What this task involves:
Find the lines of the listing that contain the string "connectors", and return them.

Information shown:
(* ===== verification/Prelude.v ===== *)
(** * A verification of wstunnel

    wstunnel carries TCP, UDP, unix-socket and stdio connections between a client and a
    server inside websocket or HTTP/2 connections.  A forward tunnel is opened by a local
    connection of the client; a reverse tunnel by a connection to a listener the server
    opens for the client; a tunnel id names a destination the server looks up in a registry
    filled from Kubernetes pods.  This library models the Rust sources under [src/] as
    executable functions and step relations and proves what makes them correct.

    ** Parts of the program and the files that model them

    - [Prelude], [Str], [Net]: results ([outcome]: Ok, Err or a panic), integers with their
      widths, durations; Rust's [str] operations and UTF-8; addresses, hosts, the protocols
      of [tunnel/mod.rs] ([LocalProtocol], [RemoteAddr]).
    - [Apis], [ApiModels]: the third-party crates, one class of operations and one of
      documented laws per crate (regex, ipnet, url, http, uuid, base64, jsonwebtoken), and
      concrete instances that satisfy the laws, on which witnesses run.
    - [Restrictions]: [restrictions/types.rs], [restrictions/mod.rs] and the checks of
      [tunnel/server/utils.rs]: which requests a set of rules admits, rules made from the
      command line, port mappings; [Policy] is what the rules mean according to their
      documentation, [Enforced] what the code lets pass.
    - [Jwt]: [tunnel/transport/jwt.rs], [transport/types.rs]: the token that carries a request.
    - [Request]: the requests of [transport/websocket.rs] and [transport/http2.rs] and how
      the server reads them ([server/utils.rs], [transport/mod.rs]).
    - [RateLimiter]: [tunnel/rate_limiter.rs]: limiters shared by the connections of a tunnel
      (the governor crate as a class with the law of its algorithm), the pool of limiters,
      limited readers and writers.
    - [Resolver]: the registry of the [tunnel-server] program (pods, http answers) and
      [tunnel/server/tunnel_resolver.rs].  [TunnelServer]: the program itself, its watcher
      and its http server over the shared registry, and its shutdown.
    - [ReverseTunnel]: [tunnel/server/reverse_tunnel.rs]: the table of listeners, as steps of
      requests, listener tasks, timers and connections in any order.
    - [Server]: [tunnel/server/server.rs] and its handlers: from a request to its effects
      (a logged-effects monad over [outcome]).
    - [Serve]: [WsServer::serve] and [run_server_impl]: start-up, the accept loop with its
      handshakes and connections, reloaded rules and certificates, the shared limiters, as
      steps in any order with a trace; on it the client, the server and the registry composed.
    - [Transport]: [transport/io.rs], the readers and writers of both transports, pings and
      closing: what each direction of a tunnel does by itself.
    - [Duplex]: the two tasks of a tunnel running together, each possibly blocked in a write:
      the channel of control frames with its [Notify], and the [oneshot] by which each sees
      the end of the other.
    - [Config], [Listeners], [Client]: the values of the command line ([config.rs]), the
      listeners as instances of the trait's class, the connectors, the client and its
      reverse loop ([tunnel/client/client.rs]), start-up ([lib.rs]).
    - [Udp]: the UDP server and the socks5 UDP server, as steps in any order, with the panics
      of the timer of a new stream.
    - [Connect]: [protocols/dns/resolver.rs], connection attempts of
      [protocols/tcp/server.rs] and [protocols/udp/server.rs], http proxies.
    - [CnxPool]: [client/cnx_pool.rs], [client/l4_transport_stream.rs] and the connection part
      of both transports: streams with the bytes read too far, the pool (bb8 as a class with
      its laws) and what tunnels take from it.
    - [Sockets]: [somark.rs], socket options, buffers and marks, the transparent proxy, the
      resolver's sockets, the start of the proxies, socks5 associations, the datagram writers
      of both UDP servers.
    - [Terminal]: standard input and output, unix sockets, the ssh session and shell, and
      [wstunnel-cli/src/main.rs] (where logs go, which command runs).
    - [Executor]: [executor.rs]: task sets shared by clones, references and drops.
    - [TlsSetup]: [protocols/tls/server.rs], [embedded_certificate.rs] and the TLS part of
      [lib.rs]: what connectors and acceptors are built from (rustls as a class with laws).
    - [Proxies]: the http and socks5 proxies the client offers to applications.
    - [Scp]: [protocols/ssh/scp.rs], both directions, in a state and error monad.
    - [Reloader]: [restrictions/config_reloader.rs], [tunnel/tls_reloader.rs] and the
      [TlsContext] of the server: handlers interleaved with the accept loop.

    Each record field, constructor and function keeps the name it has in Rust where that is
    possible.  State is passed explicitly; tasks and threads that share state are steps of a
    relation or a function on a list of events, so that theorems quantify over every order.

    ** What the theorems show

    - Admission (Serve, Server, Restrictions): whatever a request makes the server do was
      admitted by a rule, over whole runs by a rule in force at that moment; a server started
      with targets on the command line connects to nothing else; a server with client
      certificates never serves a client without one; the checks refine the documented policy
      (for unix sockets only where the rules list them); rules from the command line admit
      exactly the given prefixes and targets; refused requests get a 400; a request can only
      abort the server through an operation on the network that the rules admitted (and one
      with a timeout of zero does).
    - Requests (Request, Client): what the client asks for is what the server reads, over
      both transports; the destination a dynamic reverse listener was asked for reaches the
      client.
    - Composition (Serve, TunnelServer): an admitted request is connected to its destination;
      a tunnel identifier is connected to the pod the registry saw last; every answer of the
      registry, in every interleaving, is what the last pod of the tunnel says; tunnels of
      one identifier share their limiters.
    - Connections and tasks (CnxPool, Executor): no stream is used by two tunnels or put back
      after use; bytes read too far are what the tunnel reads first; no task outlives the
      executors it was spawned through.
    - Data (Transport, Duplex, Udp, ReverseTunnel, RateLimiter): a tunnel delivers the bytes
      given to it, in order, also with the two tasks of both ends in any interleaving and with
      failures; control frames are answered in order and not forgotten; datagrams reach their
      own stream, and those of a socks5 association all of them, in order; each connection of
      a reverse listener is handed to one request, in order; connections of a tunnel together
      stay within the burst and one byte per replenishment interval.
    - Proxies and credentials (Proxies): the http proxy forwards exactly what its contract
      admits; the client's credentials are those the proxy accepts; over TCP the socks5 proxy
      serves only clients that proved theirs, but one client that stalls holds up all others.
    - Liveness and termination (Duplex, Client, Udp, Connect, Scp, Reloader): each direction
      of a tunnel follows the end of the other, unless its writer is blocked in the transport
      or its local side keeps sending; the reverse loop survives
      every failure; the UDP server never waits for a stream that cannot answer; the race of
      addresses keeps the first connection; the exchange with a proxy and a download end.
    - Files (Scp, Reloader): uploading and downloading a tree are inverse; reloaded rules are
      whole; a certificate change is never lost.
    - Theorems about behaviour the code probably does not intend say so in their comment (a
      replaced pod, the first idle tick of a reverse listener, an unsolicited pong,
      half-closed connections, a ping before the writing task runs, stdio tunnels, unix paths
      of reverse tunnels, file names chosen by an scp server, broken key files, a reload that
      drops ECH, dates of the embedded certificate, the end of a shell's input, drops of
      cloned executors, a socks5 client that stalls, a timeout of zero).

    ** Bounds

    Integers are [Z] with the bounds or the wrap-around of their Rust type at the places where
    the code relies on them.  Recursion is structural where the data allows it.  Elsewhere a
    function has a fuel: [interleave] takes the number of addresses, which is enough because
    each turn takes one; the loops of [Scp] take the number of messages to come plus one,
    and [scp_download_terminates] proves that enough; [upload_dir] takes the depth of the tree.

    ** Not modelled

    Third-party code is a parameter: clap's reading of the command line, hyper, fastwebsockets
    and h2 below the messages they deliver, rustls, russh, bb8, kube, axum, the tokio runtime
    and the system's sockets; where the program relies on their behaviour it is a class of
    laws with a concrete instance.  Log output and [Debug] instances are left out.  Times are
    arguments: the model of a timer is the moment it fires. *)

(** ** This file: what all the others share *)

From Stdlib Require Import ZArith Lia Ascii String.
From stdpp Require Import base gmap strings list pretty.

Result below:
      listeners as instances of the trait's class, the connectors, the client and its
      [lib.rs]: what connectors and acceptors are built from (rustls as a class with laws).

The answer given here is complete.